[Start of Attachment]

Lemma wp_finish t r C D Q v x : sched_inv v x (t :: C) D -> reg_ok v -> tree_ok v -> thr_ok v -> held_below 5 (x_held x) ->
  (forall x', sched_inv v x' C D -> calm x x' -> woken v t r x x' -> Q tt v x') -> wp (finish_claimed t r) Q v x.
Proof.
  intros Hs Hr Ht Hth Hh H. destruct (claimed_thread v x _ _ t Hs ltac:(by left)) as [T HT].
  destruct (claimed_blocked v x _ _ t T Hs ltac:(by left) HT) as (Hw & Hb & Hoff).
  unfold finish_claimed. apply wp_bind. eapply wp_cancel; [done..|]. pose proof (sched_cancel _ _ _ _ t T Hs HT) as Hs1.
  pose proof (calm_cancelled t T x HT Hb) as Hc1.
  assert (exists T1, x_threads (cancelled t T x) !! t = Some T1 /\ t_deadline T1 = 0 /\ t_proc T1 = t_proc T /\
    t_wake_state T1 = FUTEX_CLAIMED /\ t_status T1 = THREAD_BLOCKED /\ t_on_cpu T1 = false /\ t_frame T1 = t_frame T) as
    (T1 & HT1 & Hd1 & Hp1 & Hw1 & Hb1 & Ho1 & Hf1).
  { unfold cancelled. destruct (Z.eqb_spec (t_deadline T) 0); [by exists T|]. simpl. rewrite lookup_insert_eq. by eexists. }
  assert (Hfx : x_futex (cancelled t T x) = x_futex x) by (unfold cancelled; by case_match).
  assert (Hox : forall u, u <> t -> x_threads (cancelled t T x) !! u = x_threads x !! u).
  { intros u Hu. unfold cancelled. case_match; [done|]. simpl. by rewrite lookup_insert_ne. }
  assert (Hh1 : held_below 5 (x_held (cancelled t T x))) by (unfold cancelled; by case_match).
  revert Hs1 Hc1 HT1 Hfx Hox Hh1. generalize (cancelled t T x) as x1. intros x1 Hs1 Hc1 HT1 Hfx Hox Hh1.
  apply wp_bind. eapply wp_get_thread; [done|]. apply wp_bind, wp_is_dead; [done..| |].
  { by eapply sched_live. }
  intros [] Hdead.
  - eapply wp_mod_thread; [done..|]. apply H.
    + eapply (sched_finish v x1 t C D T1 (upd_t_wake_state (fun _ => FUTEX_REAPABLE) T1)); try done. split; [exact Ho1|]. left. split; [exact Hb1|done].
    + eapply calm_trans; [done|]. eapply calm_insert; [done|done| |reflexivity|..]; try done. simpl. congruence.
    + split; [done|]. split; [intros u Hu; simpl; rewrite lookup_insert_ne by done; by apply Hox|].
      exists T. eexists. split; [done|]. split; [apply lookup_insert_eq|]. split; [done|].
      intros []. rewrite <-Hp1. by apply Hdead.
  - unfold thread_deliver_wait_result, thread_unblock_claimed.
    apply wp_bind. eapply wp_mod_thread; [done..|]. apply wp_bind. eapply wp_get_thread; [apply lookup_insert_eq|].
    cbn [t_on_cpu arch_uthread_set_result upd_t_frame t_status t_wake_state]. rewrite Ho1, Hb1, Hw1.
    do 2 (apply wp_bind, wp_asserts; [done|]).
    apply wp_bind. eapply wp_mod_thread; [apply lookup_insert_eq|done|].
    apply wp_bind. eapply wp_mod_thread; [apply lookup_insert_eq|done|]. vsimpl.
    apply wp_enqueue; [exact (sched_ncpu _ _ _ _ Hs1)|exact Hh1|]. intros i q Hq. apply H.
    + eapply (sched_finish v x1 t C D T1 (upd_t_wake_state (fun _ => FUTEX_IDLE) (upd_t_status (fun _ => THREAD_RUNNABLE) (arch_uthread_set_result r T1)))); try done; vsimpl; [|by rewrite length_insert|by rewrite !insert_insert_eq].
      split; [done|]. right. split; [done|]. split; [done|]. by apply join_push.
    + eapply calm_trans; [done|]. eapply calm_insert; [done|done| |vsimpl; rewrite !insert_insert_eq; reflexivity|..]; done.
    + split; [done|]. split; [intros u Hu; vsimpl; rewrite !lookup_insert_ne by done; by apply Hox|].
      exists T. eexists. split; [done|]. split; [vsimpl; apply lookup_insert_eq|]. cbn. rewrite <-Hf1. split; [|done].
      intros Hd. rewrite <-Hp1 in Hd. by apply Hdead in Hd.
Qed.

[End of Attachment]

• [Brief]:
How many lines of the entries include the string "ltac"? Answer with a number and no other words.

• [Exercise solution]:
2